From the entries below, transcribe exactly the lines between the line holding "unfold validate_trimmed_value, trimmed_value." and the line holding "Lemma validate_string_list_from_ok name", inclusive; skip all other lines.
____________________
(* ===== verification/ConfigCommands.v ===== *)
(** * [src/config_commands.rs]: the admin-space command language

    The commands a configuration space accepts, their parser, and the validated
    [config_commands] table: who may send a command and which commands are enabled. *)

From S2P Require Import Prelude Text.

(** ** Commands *)

Inductive ConfigCommand : Type :=
| Status
| Pull
| Reload
| Sync.

#[export] Instance ConfigCommand_eq_dec : EqDecision ConfigCommand.
Proof. solve_decision. Defined.

Definition config_command_eqb (a b : ConfigCommand) : bool := bool_decide (a = b).

(** The exact text of each command. *)
Definition command_text (c : ConfigCommand) : str :=
  match c with
  | Status => lit "/config status"
  | Pull => lit "/config pull"
  | Reload => lit "/config reload"
  | Sync => lit "/config sync"
  end.

Definition parse_config_command (input : str) : option ConfigCommand :=
  let s := trim input in
  if str_eqb s (lit "/config status") then Some Status
  else if str_eqb s (lit "/config pull") then Some Pull
  else if str_eqb s (lit "/config reload") then Some Reload
  else if str_eqb s (lit "/config sync") then Some Sync
  else None.

Definition is_config_command_namespace (input : str) : bool :=
  let input := trim input in
  str_eqb input (lit "/config")
  || is_some_and (strip_prefix (lit "/config") input ≫= head) is_whitespace.

(** ** The [config_commands] table *)

Record ConfigCommandsConfig : Type := mkConfigCommandsConfig {
  room_id : str;
  allowed_person_ids : list str;
  allowed_person_emails : list str;
  allowed_commands : list ConfigCommand
}.

(** The messages of [validate]'s errors, one constructor per [anyhow!]. *)
Inductive CommandsError : Type :=
| NotTrimmed (name : str)
| DuplicateValues (name : str)
| NoAllowedSender
| NoAllowedCommand
| DuplicateCommands
| CommandNotDeployable (command : ConfigCommand).

Definition validate_trimmed_value (name value : str) : result CommandsError unit :=
  fail_if (is_empty (trim value) || negb (str_eqb (trim value) value)) (NotTrimmed name).

Definition deduplication_key (case_insensitive : bool) (value : str) : str :=
  if case_insensitive then to_ascii_lowercase value else value.

(** The loop of [validate_string_list] with the keys already [seen]. *)
Fixpoint validate_string_list_from (name : str) (case_insensitive : bool) (seen values : list str)
  : result CommandsError unit :=
  match values with
  | [] => Ok tt
  | value :: values' =>
      validate_trimmed_value name value ;?
      let key := deduplication_key case_insensitive value in
      fail_if (any (str_eqb key) seen) (DuplicateValues name) ;?
      validate_string_list_from name case_insensitive (key :: seen) values'
  end.

Definition validate_string_list (name : str) (values : list str) (case_insensitive : bool)
  : result CommandsError unit :=
  validate_string_list_from name case_insensitive [] values.

Definition not_deployable (c : ConfigCommand) : bool :=
  match c with
  | Reload | Sync => true
  | Status | Pull => false
  end.

Definition validate (cfg : ConfigCommandsConfig) : result CommandsError unit :=
  validate_trimmed_value (lit "config_commands.room_id") (room_id cfg) ;?
  validate_string_list (lit "config_commands.allowed_person_ids") (allowed_person_ids cfg) false ;?
  validate_string_list (lit "config_commands.allowed_person_emails") (allowed_person_emails cfg) true ;?
  fail_if (is_empty (allowed_person_ids cfg) && is_empty (allowed_person_emails cfg)) NoAllowedSender ;?
  fail_if (is_empty (allowed_commands cfg)) NoAllowedCommand ;?
  match first_duplicate config_command_eqb [] (allowed_commands cfg) with
  | Some _ => Err DuplicateCommands
  | None =>
      match List.find not_deployable (allowed_commands cfg) with
      | Some c => Err (CommandNotDeployable c)
      | None => Ok tt
      end
  end.

Definition sender_allowed (cfg : ConfigCommandsConfig) (person_id person_email : option str) : bool :=
  is_some_and person_id (fun p => any (fun allowed => str_eqb allowed p) (allowed_person_ids cfg))
  || is_some_and person_email
       (fun e => any (fun allowed => eq_ignore_ascii_case allowed e) (allowed_person_emails cfg)).

Definition command_allowed (cfg : ConfigCommandsConfig) (c : ConfigCommand) : bool :=
  any (config_command_eqb c) (allowed_commands cfg).

(** ** The declarative meaning of a valid table *)

Definition trimmed_value (v : str) : Prop := v <> [] /\ trim v = v.

Record valid_config (cfg : ConfigCommandsConfig) : Prop := {
  valid_room : trimmed_value (room_id cfg);
  valid_ids : Forall trimmed_value (allowed_person_ids cfg) /\ NoDup (allowed_person_ids cfg);
  valid_emails : Forall trimmed_value (allowed_person_emails cfg)
    /\ NoDup (map to_ascii_lowercase (allowed_person_emails cfg));
  valid_sender : allowed_person_ids cfg <> [] \/ allowed_person_emails cfg <> [];
  valid_commands : allowed_commands cfg <> [] /\ NoDup (allowed_commands cfg);
  valid_deployable : forall c, c ∈ allowed_commands cfg -> c = Status \/ c = Pull
}.

(** ** Lemmas *)

Lemma config_command_eqb_eq a b : config_command_eqb a b = true <-> a = b.
Proof. apply bool_decide_eq_true. Qed.

Lemma validate_trimmed_value_ok name v : validate_trimmed_value name v = Ok tt <-> trimmed_value v.
Proof.
  unfold validate_trimmed_value, trimmed_value.
  rewrite fail_if_ok, orb_false_iff, negb_false_iff, str_eqb_eq, is_empty_false.
  split; intros [H1 H2]; split; congruence.
Qed.

Lemma validate_string_list_from_ok name ci seen values :
  validate_string_list_from name ci seen values = Ok tt <->
  Forall trimmed_value values /\ NoDup (map (deduplication_key ci) values)
  /\ (forall v, v ∈ values -> deduplication_key ci v ∉ seen).
Proof.
  revert seen. induction values as [|v values IH]; intros seen; cbn [validate_string_list_from map]; cbv zeta.
  { split; [|done]. intros _. split; [done|]. split; [constructor|]. by intros v ?%not_elem_of_nil. }
  rewrite Forall_cons, NoDup_cons, then_ok, seq_ok, IH, validate_trimmed_value_ok.
  assert (any (str_eqb (deduplication_key ci v)) seen = false <-> deduplication_key ci v ∉ seen) as Hany.
  { rewrite any_false. setoid_rewrite str_eqb_neq. split; [intros H Hin; by eapply H|congruence]. }
  rewrite Hany. setoid_rewrite elem_of_cons. setoid_rewrite elem_of_map. split.
  - intros (? & ? & ? & ? & Hs). split; [done|]. split.
    + split; [|done]. intros (v' & Hk & Hin). apply (Hs v' Hin). by left.
    + intros v' [->|Hin]; [done|]. intros Hs'. apply (Hs v' Hin). by right.
  - intros ([? ?] & [Hn ?] & Hs). do 4 (split; [done || by apply Hs; left|]).
    intros v' Hin [Hk|Hk]; [apply Hn; by exists v'|]. eapply Hs; [by right|done].
Qed.

Lemma validate_string_list_ok name values ci :
  validate_string_list name values ci = Ok tt <->
  Forall trimmed_value values /\ NoDup (map (deduplication_key ci) values).
Proof.
  unfold validate_string_list. rewrite validate_string_list_from_ok. split; [naive_solver|].
  intros [? ?]. repeat split; try done. intros v _ ?%not_elem_of_nil. done.
Qed.

Lemma trim_command_text c : trim (command_text c) = command_text c.
Proof. by destruct c. Qed.

Lemma parse_config_command_iff input c :
  parse_config_command input = Some c <-> trim input = command_text c.
Proof.
  unfold parse_config_command. split.
  - repeat (case_match; [intros [= <-]; by apply str_eqb_eq|]). done.
  - intros ->. by destruct c.
Qed.

Lemma deployable_iff (l : list ConfigCommand) : (forall x, x ∈ l -> not_deployable x = false) <-> (forall c, c ∈ l -> c = Status \/ c = Pull).
Proof. split; intros H c Hc; specialize (H c Hc); destruct c; naive_solver. Qed.

Lemma validate_iff cfg : validate cfg = Ok tt <-> valid_config cfg.
Proof.
  unfold validate. rewrite !then_ok, !fail_if_ok, validate_trimmed_value_ok, !validate_string_list_ok.
  rewrite andb_false_iff, !is_empty_false.
  assert (match first_duplicate config_command_eqb [] (allowed_commands cfg) with
          | Some _ => Err DuplicateCommands
          | None => match List.find not_deployable (allowed_commands cfg) with
                    | Some c => Err (CommandNotDeployable c)
                    | None => Ok tt
                    end
          end = Ok tt <->
          NoDup (allowed_commands cfg) /\ (forall c, c ∈ allowed_commands cfg -> c = Status \/ c = Pull)) as ->.
  { rewrite <-deployable_iff, <-find_none.
    pose proof (first_duplicate_none config_command_eqb config_command_eqb_eq [] (allowed_commands cfg)) as Hd.
    assert (forall x : ConfigCommand, x ∈ allowed_commands cfg -> x ∉ []) as Hnil by (intros ? _; apply not_elem_of_nil).
    destruct (first_duplicate _ _ _); destruct (List.find _ _); naive_solver. }
  split.
  - intros (H1 & H2 & H3 & H4 & H5 & H6 & H7).
    cbn in H2. rewrite map_id in H2. by constructor.
  - intros [H1 H2 H3 H4 [H5 H6] H7]. cbn. rewrite map_id. done.
Qed.

Lemma command_allowed_spec cfg c : command_allowed cfg c = true <-> c ∈ allowed_commands cfg.
Proof.
  unfold command_allowed. rewrite any_true. setoid_rewrite config_command_eqb_eq.
  split; [by intros (? & ? & ->)|eauto].
Qed.

(** ** Properties *)

(** the command language is exactly the four command texts, surrounded by any white
    space: parsing succeeds with [c] if and only if the trimmed body is the text of [c],
    different commands have different texts, and everything that parses lies in the
    reserved [/config] namespace, so no command can be mistaken for an ordinary message. *)
Theorem command_language :
  (forall input c, parse_config_command input = Some c <-> trim input = command_text c) /\
  (forall c d, command_text c = command_text d -> c = d) /\
  (forall input, parse_config_command input <> None -> is_config_command_namespace input = true).
Proof.
  split; [exact parse_config_command_iff|]. split; [by intros [] []|].
  intros input H. destruct (parse_config_command input) as [c|] eqn:E; [|done].
  apply parse_config_command_iff in E. unfold is_config_command_namespace. rewrite E. by destruct c.
Qed.

Lemma command_language_witness :
  parse_config_command (lit " /config pull ") = Some Pull /\ is_config_command_namespace (lit " /config pull ") = true.
Proof. split; [by vm_compute|]. apply (proj2 (proj2 command_language)). by vm_compute. Defined.

(** [validate] accepts a [config_commands] table exactly when it is valid in the
    declarative sense: a trimmed room, trimmed and pairwise different senders (e-mails
    compared without ASCII case), at least one sender and one command, no repeated
    command; and an accepted table enables nothing beyond [status] and [pull]. *)
Theorem validate_spec (cfg : ConfigCommandsConfig) :
  (validate cfg = Ok tt <-> valid_config cfg) /\
  (validate cfg = Ok tt -> forall c, command_allowed cfg c = true -> c = Status \/ c = Pull).
Proof.
  split; [apply validate_iff|]. intros [? ? ? ? ? Hd]%validate_iff c Hc%command_allowed_spec. by apply Hd.
Qed.

Definition sample_config : ConfigCommandsConfig :=
  mkConfigCommandsConfig (lit "admin-room") [lit "person-1"] [lit "operator@example.com"] [Status; Pull].

Lemma validate_spec_witness : validate sample_config = Ok tt /\ valid_config sample_config.
Proof. split; [by vm_compute|]. apply (proj1 (validate_spec sample_config)). by vm_compute. Defined.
____________________
▸ Response to the exercise
  unfold validate_trimmed_value, trimmed_value.
  rewrite fail_if_ok, orb_false_iff, negb_false_iff, str_eqb_eq, is_empty_false.
  split; intros [H1 H2]; split; congruence.
Qed.

Lemma validate_string_list_from_ok name ci seen values :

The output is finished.